Ahora, un estudio ha revelado que estos objetos no fueron creados con metales terrestres, sino con hierro proveniente de meteoritos. Este descubrimiento cambia la percepción sobre las técnicas metalúrgicas en Iberia hace más de 3000 años.
Un metal más antiguo que la Edad del Hierro

Hasta ahora, el mayor enigma del Tesoro de Villena era la presencia de estos dos objetos de apariencia ferrosa. En la Península Ibérica, la Edad del Hierro comenzó alrededor del 850 a. C., pero los demás objetos del tesoro se han datado entre el 1500 y el 1200 a. C. ¿Cómo era posible que estos artefactos ferrosos existieran siglos antes de la producción generalizada de hierro?
Los investigadores sospechaban que el material no era de origen terrestre, y decidieron analizar su composición. Para ello, extrajeron pequeñas muestras de los objetos y utilizaron espectrometría de masas para medir la presencia de níquel, un elemento que distingue al hierro meteórico del hierro terrestre.
Los resultados confirmaron que tanto el brazalete como el hemisferio estaban hechos de hierro meteorítico, lo que significa que los antiguos orfebres de la península trabajaron con materiales caídos del cielo, tal como lo hicieron otras civilizaciones antiguas, como los egipcios con la famosa daga de Tutankamón.
El uso del hierro de meteorito en la antigüedad

El descubrimiento de estos objetos refuerza la idea de que, antes de que se dominara la fundición del hierro terrestre, las civilizaciones más avanzadas ya utilizaban fragmentos de meteoritos para fabricar herramientas y ornamentos. El hierro meteorítico, al ser más escaso y difícil de trabajar, era altamente valorado y reservado para objetos especiales.
Este hallazgo también demuestra que las técnicas de metalurgia en Iberia eran más sofisticadas de lo que se creía, ya que los artesanos lograron moldear y decorar un material extremadamente raro en esa época.
Un misterio aún por resolver
Aunque el estudio sugiere con firmeza que estos objetos provienen de meteoritos, la corrosión ha alterado su composición, lo que impide una confirmación definitiva. Sin embargo, nuevas tecnologías de análisis no invasivo podrían aportar datos más precisos y confirmar sin dudas la procedencia extraterrestre del material.

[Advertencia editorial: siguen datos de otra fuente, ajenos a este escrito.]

(** * Predictive-Dashboard: plan normalisation, KPI melting, execution stage
      and price suggestion

    A shallow embedding of [ml/routes/dashboard_api.py] and
    [ml/routes/pricing_api.py] (the latter is duplicated verbatim in
    [ml/pricing_api.py]).

    Python values are the ones [json.loads] can produce.  A [str] is a
    sequence of code points; here a code point is an 8-bit character, read as
    Latin-1, so [str.lower], [str.strip] and [repr] are the CPython functions
    restricted to code points below 256.  A [dict] keeps insertion order and is
    an association list; [plan[k] = v] overwrites in place or appends.
    Exceptions are values of [exn] carried in a sum. *)

From Stdlib Require Import String Ascii List ZArith NArith Bool Lia.
From Stdlib Require Import Numbers.DecimalString.
Import ListNotations.
Local Open Scope string_scope.
Local Open Scope bool_scope.

(* ===================================================================== *)
(** * Python values and builtins *)
(* ===================================================================== *)

Module Py.

#[local] Set Warnings "-register-all".

(** What [json.loads] returns.  A float is carried by its [repr], which
    CPython guarantees to determine the float (["0.5"], ["1e+16"], ["nan"],
    ["inf"]); only such strings are meaningful under [VFloat]. *)
Inductive value : Type :=
| VNone
| VBool (b : bool)
| VInt (z : Z)
| VFloat (repr : string)
| VStr (s : string)
| VList (items : list value)
| VDict (items : list (string * value)).

Definition dict : Type := list (string * value).

(** The exceptions the modelled code can raise. *)
Inductive exn : Type :=
| AttributeError
| TypeError
| IndexError
| JSONDecodeError
| APIError.

Definition result (A : Type) : Type := (exn + A)%type.

Definition Ok {A : Type} (a : A) : result A := inr a.
Definition Raise {A : Type} (e : exn) : result A := inl e.

Definition bind {A B : Type} (m : result A) (k : A -> result B) : result B :=
  match m with
  | inl e => inl e
  | inr a => k a
  end.

Notation "x <- m ;; k" := (bind m (fun x => k))
  (at level 61, m at next level, right associativity).

(** [try: body / except Exception: handler]. *)
Definition try_except {A : Type} (body : result A) (handler : exn -> result A)
  : result A :=
  match body with
  | inl e => handler e
  | inr a => inr a
  end.

(** ** Strings *)

Definition code (c : ascii) : N := N_of_ascii c.

(** [str.isspace] on one code point below 256: TAB..CR, FS..US, SPACE,
    NEL and NBSP. *)
Definition isspace (c : ascii) : bool :=
  let n := code c in
  ((9 <=? n) && (n <=? 13) || (28 <=? n) && (n <=? 32)
   || (n =? 133) || (n =? 160))%N.

Fixpoint lstrip (s : string) : string :=
  match s with
  | EmptyString => EmptyString
  | String c s' => if isspace c then lstrip s' else s
  end.

Fixpoint rstrip (s : string) : string :=
  match s with
  | EmptyString => EmptyString
  | String c s' =>
      match rstrip s' with
      | EmptyString => if isspace c then EmptyString else String c EmptyString
      | r => String c r
      end
  end.

(** [s.strip()] *)
Definition strip (s : string) : string := rstrip (lstrip s).

(** [str.lower] on one code point below 256: A..Z and the Latin-1 capitals
    U+00C0..U+00DE (U+00D7, the multiplication sign, excepted). *)
Definition lower_char (c : ascii) : ascii :=
  let n := code c in
  if ((65 <=? n) && (n <=? 90)
      || (192 <=? n) && (n <=? 222) && negb (n =? 215))%N
  then ascii_of_N (n + 32)
  else c.

(** [s.lower()] *)
Fixpoint lower (s : string) : string :=
  match s with
  | EmptyString => EmptyString
  | String c s' => String (lower_char c) (lower s')
  end.

(** [needle in hay] for two strings. *)
Fixpoint contains (needle hay : string) : bool :=
  String.prefix needle hay
  || match hay with
     | EmptyString => false
     | String _ hay' => contains needle hay'
     end.

(** [s in {...}] / [s in (...)] for a string and a collection of strings. *)
Definition in_strs (s : string) (l : list string) : bool :=
  existsb (String.eqb s) l.

Fixpoint join (sep : string) (l : list string) : string :=
  match l with
  | [] => EmptyString
  | [x] => x
  | x :: l' => x ++ sep ++ join sep l'
  end.

Definition squote : ascii := ascii_of_N 39.
Definition dquote : ascii := ascii_of_N 34.
Definition backslash : ascii := ascii_of_N 92.

Fixpoint has_char (c : ascii) (s : string) : bool :=
  match s with
  | EmptyString => false
  | String c' s' => Ascii.eqb c c' || has_char c s'
  end.

Definition hex_digit (n : N) : ascii :=
  if (n <? 10)%N then ascii_of_N (48 + n) else ascii_of_N (87 + n).

(** [str.isprintable] on one code point below 256. *)
Definition isprintable (c : ascii) : bool :=
  let n := code c in
  ((32 <=? n) && (n <? 127) || (161 <=? n) && negb (n =? 173))%N.

Definition repr_char (quote c : ascii) : string :=
  let n := code c in
  if Ascii.eqb c quote || Ascii.eqb c backslash
  then String backslash (String c EmptyString)
  else if (n =? 9)%N then String backslash "t"
  else if (n =? 10)%N then String backslash "n"
  else if (n =? 13)%N then String backslash "r"
  else if isprintable c then String c EmptyString
  else String backslash
         (String "x" (String (hex_digit (n / 16)) (String (hex_digit (n mod 16)) EmptyString))).

Fixpoint repr_chars (quote : ascii) (s : string) : string :=
  match s with
  | EmptyString => EmptyString
  | String c s' => repr_char quote c ++ repr_chars quote s'
  end.

(** [repr(s)] for a string: single quotes unless the string holds a single
    quote and no double quote. *)
Definition repr_str (s : string) : string :=
  let quote := if has_char squote s && negb (has_char dquote s)
               then dquote else squote in
  String quote (repr_chars quote s ++ String quote EmptyString).

Definition repr_int (z : Z) : string := NilZero.string_of_int (Z.to_int z).

(** [repr(v)] *)
Fixpoint py_repr (v : value) : string :=
  match v with
  | VNone => "None"
  | VBool true => "True"
  | VBool false => "False"
  | VInt z => repr_int z
  | VFloat r => r
  | VStr s => repr_str s
  | VList l => "[" ++ join ", " (map py_repr l) ++ "]"
  | VDict kvs =>
      "{" ++ join ", " (map (fun kv => match kv with
                                       | (k, x) => repr_str k ++ ": " ++ py_repr x
                                       end) kvs) ++ "}"
  end.

(** [str(v)] *)
Definition py_str (v : value) : string :=
  match v with
  | VStr s => s
  | _ => py_repr v
  end.

(** [bool(v)] *)
Definition truthy (v : value) : bool :=
  match v with
  | VNone => false
  | VBool b => b
  | VInt z => negb (z =? 0)%Z
  | VFloat r => negb (in_strs r ["0.0"; "-0.0"])
  | VStr s => negb (String.eqb s EmptyString)
  | VList l => match l with [] => false | _ => true end
  | VDict kvs => match kvs with [] => false | _ => true end
  end.

(** [a or b] *)
Definition py_or (a b : value) : value := if truthy a then a else b.

(** [v is None] *)
Definition is_None (v : value) : bool :=
  match v with
  | VNone => true
  | _ => false
  end.

(** [v == s] for a string constant [s]. *)
Definition eq_str (v : value) (s : string) : bool :=
  match v with
  | VStr s' => String.eqb s' s
  | _ => false
  end.

(** [v in (s1, s2, ...)] for string constants. *)
Definition in_str_tuple (v : value) (l : list string) : bool :=
  existsb (eq_str v) l.

(** Structural equality of JSON values (the numeric tower of [==], where
    [1 == 1.0 == True], is not modelled). *)
Fixpoint value_eqb (a b : value) : bool :=
  match a, b with
  | VNone, VNone => true
  | VBool x, VBool y => Bool.eqb x y
  | VInt x, VInt y => (x =? y)%Z
  | VFloat x, VFloat y => String.eqb x y
  | VStr x, VStr y => String.eqb x y
  | VList xs, VList ys =>
      (fix go (xs ys : list value) : bool :=
         match xs, ys with
         | [], [] => true
         | x :: xs', y :: ys' => value_eqb x y && go xs' ys'
         | _, _ => false
         end) xs ys
  | VDict xs, VDict ys =>
      (fix go (xs ys : list (string * value)) : bool :=
         match xs, ys with
         | [], [] => true
         | (k, x) :: xs', (k', y) :: ys' =>
             String.eqb k k' && value_eqb x y && go xs' ys'
         | _, _ => false
         end) xs ys
  | _, _ => false
  end.

(** ** Dictionaries *)

(** [d.get(k)] as an option: [None] when the key is absent. *)
Fixpoint dict_lookup (d : dict) (k : string) : option value :=
  match d with
  | [] => None
  | (k', v) :: d' => if String.eqb k k' then Some v else dict_lookup d' k
  end.

(** [d.get(k, default)] *)
Definition dict_get_or (d : dict) (k : string) (default : value) : value :=
  match dict_lookup d k with
  | Some v => v
  | None => default
  end.

(** [d.get(k)] *)
Definition dict_get (d : dict) (k : string) : value := dict_get_or d k VNone.

(** [d[k] = v]: the entry is overwritten where it stands, or appended. *)
Fixpoint dict_setitem (d : dict) (k : string) (v : value) : dict :=
  match d with
  | [] => [(k, v)]
  | (k', v') :: d' =>
      if String.eqb k k' then (k', v) :: d'
      else (k', v') :: dict_setitem d' k v
  end.

(** [m.get(k, default)] for a table of strings such as [ch_map]. *)
Fixpoint table_get (m : list (string * string)) (k default : string) : string :=
  match m with
  | [] => default
  | (k', v) :: m' => if String.eqb k k' then v else table_get m' k default
  end.

End Py.

(* ===================================================================== *)
(** * The plan normaliser ([dashboard_api.py], [_normalize_plan]) *)
(* ===================================================================== *)

Module Planner.
Import Py.

Definition valid_ds : list string :=
  ["kpi_totals"; "kpi_expensesByCategory"; "kpi_monthly"; "kpi_daily";
   "products"; "transactions"].

Definition ch_map : list (string * string) :=
  [("bar", "bar"); ("bar chart", "bar");
   ("line", "line"); ("line chart", "line");
   ("scatter", "scatter"); ("scatter plot", "scatter");
   ("pie", "pie"); ("pie chart", "pie");
   ("histogram", "histogram");
   ("box", "box"); ("box plot", "box")].

(** The chart types [llm_plan] asks for and [build_chart] dispatches on. *)
Definition canonical_charts : list string :=
  ["bar"; "line"; "scatter"; "pie"; "histogram"; "box"].

(** Lines 252-265: the local [ds] after the allow-list test.  Both arms of
    the inner [if] assign ["kpi_totals"]. *)
Definition repair_dataset (plan : dict) : string :=
  let ds := strip (py_str (py_or (dict_get plan "dataset") (VStr EmptyString))) in
  if negb (in_strs ds valid_ds) then
    if in_strs (lower ds) ["kpis"; "kpi"; "totals"] then "kpi_totals"
    else "kpi_totals"
  else ds.

(** Lines 269-278: the value stored under [chart_type]. *)
Definition repair_chart_type (plan : dict) : string :=
  let ch := lower (strip (py_str (py_or (dict_get plan "chart_type") (VStr EmptyString)))) in
  table_get ch_map ch "bar".

(** [plan["x"] = plan.get("x") or dx; plan["y"] = plan.get("y") or dy] *)
Definition default_axes (plan : dict) (dx dy : value) : dict :=
  let plan := dict_setitem plan "x" (py_or (dict_get plan "x") dx) in
  dict_setitem plan "y" (py_or (dict_get plan "y") dy).

(** Lines 281-306: the [if]/[elif] chain on the local [ds]; a [ds] matching
    no arm leaves the plan as it is. *)
Definition axis_defaults (ds : string) (plan : dict) : dict :=
  if String.eqb ds "kpi_totals" then
    default_axes plan (VStr "metric") (VStr "value")
  else if String.eqb ds "kpi_expensesByCategory" then
    default_axes plan (VStr "category") (VStr "value")
  else if String.eqb ds "kpi_monthly" then
    default_axes plan (VStr "month") (VStr "revenue")
  else if String.eqb ds "kpi_daily" then
    default_axes plan (VStr "date") (VStr "revenue")
  else if String.eqb ds "products" then
    if in_str_tuple (dict_get plan "chart_type") ["scatter"; "line"] then
      default_axes plan (VStr "price") (VStr "expense")
    else
      default_axes plan (VStr "createdAt") (VStr "price")
  else if String.eqb ds "transactions" then
    if in_str_tuple (dict_get plan "chart_type") ["box"; "histogram"] then
      default_axes plan (VStr "amount") VNone
    else
      default_axes plan (VStr "buyer") (VStr "amount")
  else plan.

Si se confirman los hallazgos, el brazalete y el hemisferio del Tesoro de Villena serían las primeras piezas de hierro meteorítico identificadas en la Península Ibérica, abriendo una nueva página en la historia de la metalurgia antigua. Este descubrimiento sugiere que los pueblos prehistóricos tenían acceso a materiales de origen extraterrestre y los trabajaban con una maestría sorprendente para su época.